The first effects of SQL Slammer -- also called "W32.Slammer" and "Sapphire" -- appear to have hit around 12:30 a.m. U.S. Eastern time. Internet Security Systems Inc. (Nasdaq: ISSX), which claims to have discovered the worm first and named it "SQL Slammer," claims that 80 percent of all Net traffic was slowed or blocked in the wee hours of Saturday morning.

The worm spread via machines running Microsoft Corp.'s (Nasdaq: MSFT) SQL Server 2000, entering through User Datagram Protocol (UDP) port 1434, which is designated as a monitoring port. It then sought new hosts by connecting to random IP addresses.

The worm doesn't appear to do anything else and resides entirely in memory, so affected systems return to normal once they're purged and patched. Of course, the catch lies in getting the medicine to everyone infected.

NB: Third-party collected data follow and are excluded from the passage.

(** * A square-root-chunked deque: model and verification

    Shallow embedding of [sjtu::deque<T>] from
    [deque_accepted_sqrt_vector_without_cache.hpp]: the inner class
    [Vector<U>], the chunk_at table [x] of type [Vector<Vector<T>>], the
    locator ([find_at], [find_at_allow_end]), the rebalancer
    ([split_chunk], [merge_chunk], [gc], [clear_zero]), the mutators
    ([insert_at], [remove_at]), the public surface and [base_iterator].

    Conventions.
    - C++ [int] and [size_t] values are represented by their integer value
      in [Z].  Signed overflow is undefined in C++, so counters ([_size],
      positions, capacities) are exact for containers of fewer than [2^31]
      elements, and the shifts of a size or a capacity ([_size << 2],
      [_cap << 1]) for fewer than [2^29].  The products inside
      [should_split] and [should_merge] leave the [int] range much
      earlier (a pair of chunks of 5793 elements is enough); they are
      written with the two's-complement result of a 32-bit multiplication
      ([wrap]).
    - A [Vector<U>] is its live prefix [buffer[0.._size)] together with
      [_cap]; [memcpy]/[memmove] of slots are the corresponding list
      operations on live prefixes.
    - A call returns [Ok v], or [Throw e] for a C++ exception, or
      [Undefined] where the source would read or write a slot outside a
      live prefix, call through a null pointer, or where a loop of the
      model has used up its iteration budget (shown not to happen).
    - [rand()] is an input: each mutator takes the value [r] that
      [rand()] returns.
    - A parameter [const T &value] is read after slots have moved.  The
      members named as in the source take the object it designates, for
      an object outside the container; those named [_ref] take either
      such an object or the slot of the container that the reference
      designates. *)

From stdpp Require Import base list gmap.
From Stdlib Require Import ZArith Lia.

Local Open Scope Z_scope.
(** All keys of [items] take the same side at every depth below [depth]:
    they all sit in the same subtree of depth [depth]. *)
Definition agree_below (depth : nat) (items : list (tree_item (V := V) (Sum := Sum))) : Prop :=
  forall it1 it2, In it1 items -> In it2 items ->
  forall i, i < depth -> side_of i (item_key it1) = side_of i (item_key it2).

End ProofDefs.

(** A two-entry [BytesBytesMerbinnerTree] and its serialization. *)
Definition roundtrip_tree : entries (V := list byte) :=
  [(bs [0xff; 0xff; 0xff; 0xff]%N, bs [0xde; 0xad; 0xbe; 0xef]%N);
   (bs [0; 0; 0; 0]%N, bs [1; 2; 3; 4]%N)].

Definition roundtrip_bytes : list byte :=
  bs [2; 1; 0xff; 0xff; 0xff; 0xff; 0xde; 0xad; 0xbe; 0xef;
      1; 0; 0; 0; 0; 1; 2; 3; 4]%N.

(** * Properties *)

(** ** Byte-level facts, checked over all 256 bytes *)

Lemma bind_Ok {A B} (a : A) (k : A -> result B) : bind (Ok a) k = k a.
Proof. reflexivity. Qed.

Lemma low_byte_ok_all c : low_byte_ok c = true.
Proof. destruct c; vm_compute; reflexivity. Qed.

Lemma low_byte_facts x : (x < 128)%N ->
  Byte.to_N (byte_of x) = x /\ N.land x 128 = 0%N /\
  N.land (N.lor x 128) 127 = x /\ N.land (N.lor x 128) 128 <> 0%N /\
  Byte.to_N (byte_of (N.lor x 128)) = N.lor x 128.
Proof.
  intros Hx.
  destruct (Byte.of_N x) as [c|] eqn:Hc.
  - apply Byte.to_of_N in Hc. subst x.
    pose proof (low_byte_ok_all c) as H. unfold low_byte_ok in H.
    apply N.ltb_lt in Hx. rewrite Hx in H. simpl in H.
    repeat rewrite andb_true_iff in H.
    destruct H as [[[[H1 H2] H3] H4] H5].
    apply N.eqb_eq in H1, H2, H3, H5. apply negb_true_iff, N.eqb_neq in H4.
    tauto.
  - apply Byte.of_N_None_iff in Hc. lia.
Qed.

Lemma land127_lt x : (N.land x 127 < 128)%N.
Proof.
  change 127%N with (N.ones 7). rewrite N.land_ones.
  apply N.mod_lt. discriminate.
Qed.

Lemma land127_small x : (x <= 127)%N -> N.land x 127 = x.
Proof.
  intros H. change 127%N with (N.ones 7). rewrite N.land_ones.
  apply N.mod_small. change (2 ^ 7)%N with 128%N. lia.
Qed.

(** Splitting a number into its low 7 bits and the rest. *)
Lemma split7 n s :
  N.lor (N.shiftl (N.land n 127) s) (N.shiftl (N.shiftr n 7) (s + 7))
  = N.shiftl n s.
Proof.
  apply N.bits_inj. intros i. rewrite N.lor_spec.
  destruct (N.lt_ge_cases i s) as [Hi|Hi].
  - rewrite !N.shiftl_spec_low by lia. reflexivity.
  - rewrite (N.shiftl_spec_high _ s i) by lia.
    rewrite (N.shiftl_spec_high _ s i) by lia.
    rewrite N.land_spec. change 127%N with (N.ones 7).
    destruct (N.lt_ge_cases i (s + 7)) as [Hj|Hj].
    + rewrite N.ones_spec_low by lia. rewrite N.shiftl_spec_low by lia.
      rewrite andb_true_r, orb_false_r. reflexivity.
    + rewrite N.ones_spec_high by lia. rewrite N.shiftl_spec_high by lia.
      rewrite N.shiftr_spec'. rewrite andb_false_r. simpl.
      f_equal. lia.
Qed.

(** ** The LEB128 loop *)

Lemma size_small n : (0 < n)%N -> (n <= 127)%N -> (N.size n <= 7)%N.
Proof.
  intros H0 H1. rewrite N.size_log2 by lia.
  assert (N.log2 n < 7)%N.
  { apply N.log2_lt_pow2; [lia|]. change (2 ^ 7)%N with 128%N. lia. }
  lia.
Qed.

Lemma size_shiftr7 n : (127 < n)%N ->
  (0 < N.shiftr n 7)%N /\ N.size n = (N.size (N.shiftr n 7) + 7)%N.
Proof.
  intros H.
  assert (Hp : (0 < N.shiftr n 7)%N).
  { rewrite N.shiftr_div_pow2. apply N.div_str_pos.
    change (2 ^ 7)%N with 128%N. lia. }
  split; [exact Hp|].
  rewrite !N.size_log2 by lia. rewrite N.log2_shiftr.
  assert (7 <= N.log2 n)%N.
  { apply N.log2_le_pow2; [lia|]. change (2 ^ 7)%N with 128%N. lia. }
  lia.
Qed.

Lemma write_varuint_loop_spec f : forall n,
  (0 < n)%N -> (N.size n <= 7 * N.of_nat f)%N ->
  length (write_varuint_loop f n) = (N.to_nat (N.size n) + 6) / 7 /\
  (forall acc s rest,
      read_varuint_loop (write_varuint_loop f n ++ rest) acc s
      = Ok (N.lor acc (N.shiftl n s), rest)) /\
  (forall i, i < length (write_varuint_loop f n) ->
      nth_error (write_varuint_loop f n) i
      = Some (leb128_byte n (length (write_varuint_loop f n)) i)).
Proof.
  induction f as [|f IH]; intros n Hn Hs.
  { simpl in Hs. assert (N.size n <> 0)%N by (rewrite N.size_log2; lia). lia. }
  cbn [write_varuint_loop].
  replace (n =? 0)%N with false by (symmetry; apply N.eqb_neq; lia).
  destruct (N.leb_spec n 127) as [Hle|Hgt].
  - (* one byte *)
    replace (127 <? n)%N with false by (symmetry; apply N.ltb_ge; lia).
    rewrite land127_small by exact Hle.
    destruct (low_byte_facts n) as [E1 [E2 _]]; [lia|].
    assert (Hsz := size_small n Hn Hle).
    assert (Hsz' : N.to_nat (N.size n) <> 0).
    { rewrite N.size_log2 by lia. lia. }
    split; [|split].
    + cbn [length].
      apply (Nat.div_unique _ 7 1 (N.to_nat (N.size n) - 1)); lia.
    + intros acc s rest. simpl. rewrite E1, E2. simpl.
      rewrite land127_small by exact Hle. reflexivity.
    + intros i Hi. simpl in Hi. assert (i = 0) by lia. subst i.
      unfold leb128_byte. simpl. rewrite N.lor_0_r, land127_small by exact Hle.
      reflexivity.
  - (* a continuation byte, then the rest *)
    replace (127 <? n)%N with true by (symmetry; apply N.ltb_lt; lia).
    destruct (size_shiftr7 n Hgt) as [Hp Hsz].
    assert (Hs' : (N.size (N.shiftr n 7) <= 7 * N.of_nat f)%N) by lia.
    destruct (IH _ Hp Hs') as [L [R B]].
    destruct (low_byte_facts (N.land n 127) (land127_lt n)) as [_ [_ [F3 [F4 F5]]]].
    split; [|split].
    + cbn [length]. rewrite L, Hsz.
      rewrite N2Nat.inj_add. change (N.to_nat 7) with 7.
      replace (N.to_nat (N.size (N.shiftr n 7)) + 7 + 6)
        with (N.to_nat (N.size (N.shiftr n 7)) + 6 + 1 * 7) by lia.
      rewrite Nat.div_add by lia. lia.
    + intros acc s rest. cbn [app read_varuint_loop]. rewrite F5, F3.
      replace (N.land (N.lor (N.land n 127) 128) 128 =? 0)%N with false
        by (symmetry; apply N.eqb_neq; exact F4).
      rewrite R. f_equal. f_equal.
      rewrite <- N.lor_assoc, split7. reflexivity.
    + intros i Hi. destruct i as [|j].
      * cbn [nth_error]. unfold leb128_byte. simpl (N.shiftr n (N.of_nat (7 * 0))).
        cbn [length] in *.
        assert (Hl : 0 < length (write_varuint_loop f (N.shiftr n 7))).
        { rewrite L. apply Nat.div_str_pos.
          assert (N.size (N.shiftr n 7) <> 0)%N by (rewrite N.size_log2; lia). lia. }
        replace (Nat.ltb (0 + 1) (S (length (write_varuint_loop f (N.shiftr n 7)))))
          with true by (symmetry; apply Nat.ltb_lt; lia).
        reflexivity.
      * cbn [nth_error length] in *. rewrite B by lia. unfold leb128_byte.
        rewrite N.shiftr_shiftr.
        replace (7 + N.of_nat (7 * j))%N with (N.of_nat (7 * S j)) by lia.
        replace (Nat.ltb (S j + 1) (S (length (write_varuint_loop f (N.shiftr n 7)))))
          with (Nat.ltb (j + 1) (length (write_varuint_loop f (N.shiftr n 7)))).
        { reflexivity. }
        destruct (Nat.ltb_spec (j + 1) (length (write_varuint_loop f (N.shiftr n 7))));
          destruct (Nat.ltb_spec (S j + 1) (S (length (write_varuint_loop f (N.shiftr n 7)))));
          lia.
Qed.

The buffer-overrun weakness that made SQL Slammer possible was disclosed to Microsoft as early as May by Next Generation Security Software Ltd. Microsoft offered a patch in July, although implementing it was reportedly quite difficult. The hole can more easily be fixed by applying SQL Server 2000 Service Patch 3, which Microsoft posted Jan. 17.

But even with a fix available, it's going to take time for some companies to get patched up. "Large enterprises have thousands of possibly affected machines," an ISS engineer said during a public Web seminar earlier today.

ISS notes that many ISPs and enterprises are protected right now only because they shut off port 1434, and SQL Slammer could resurface here and there as companies are forced to reactivate that port.

That's been the experience at Sonic.net, a boutique service provider in Santa Rosa, Calif. Late Saturday morning, Sonic scrambled to close port 1434 on customers' collocated servers being reactivated, because the customers hadn't patched themselves to stop the worm. SQL mini-slams like that happened all day long, never for more than a few minutes, according to online updates from Sonic's operations team.

More generally, ISS representatives note that worms and viruses flit around the Net indefinitely, as there's always someone out there who's susceptible to infection. SQL Slammer doesn't appear to be particularly dangerous, but chances are it's going to be annoying system administrators for years to come.

Speculation among readers of Slashdot was that the worm's modus operandi helped service providers contain it rather quickly by simply shutting down port 1434. The worm can also be spotted by its telltale 376-byte payload. (If you're hardcore, here's an online dissection of what's believed to be the SQL Slammer. A simpler explanation from McAfee is available here.)

It appears most ISPs in the United States were restored to just about normal by breakfast time Saturday; certainly, things had freed up enough for Light Reading to post its first SQL-worm story by 5:00 a.m. Eastern.

The worm hit South Korea particularly hard, generating suspicion that it originated in Asia, and reports Monday said Hong Kong appeared a likely point of origin. It doesn't appear that the worm enjoyed any major resurgence on Monday morning, as some had speculated (see Internet Suffers Another Tremor).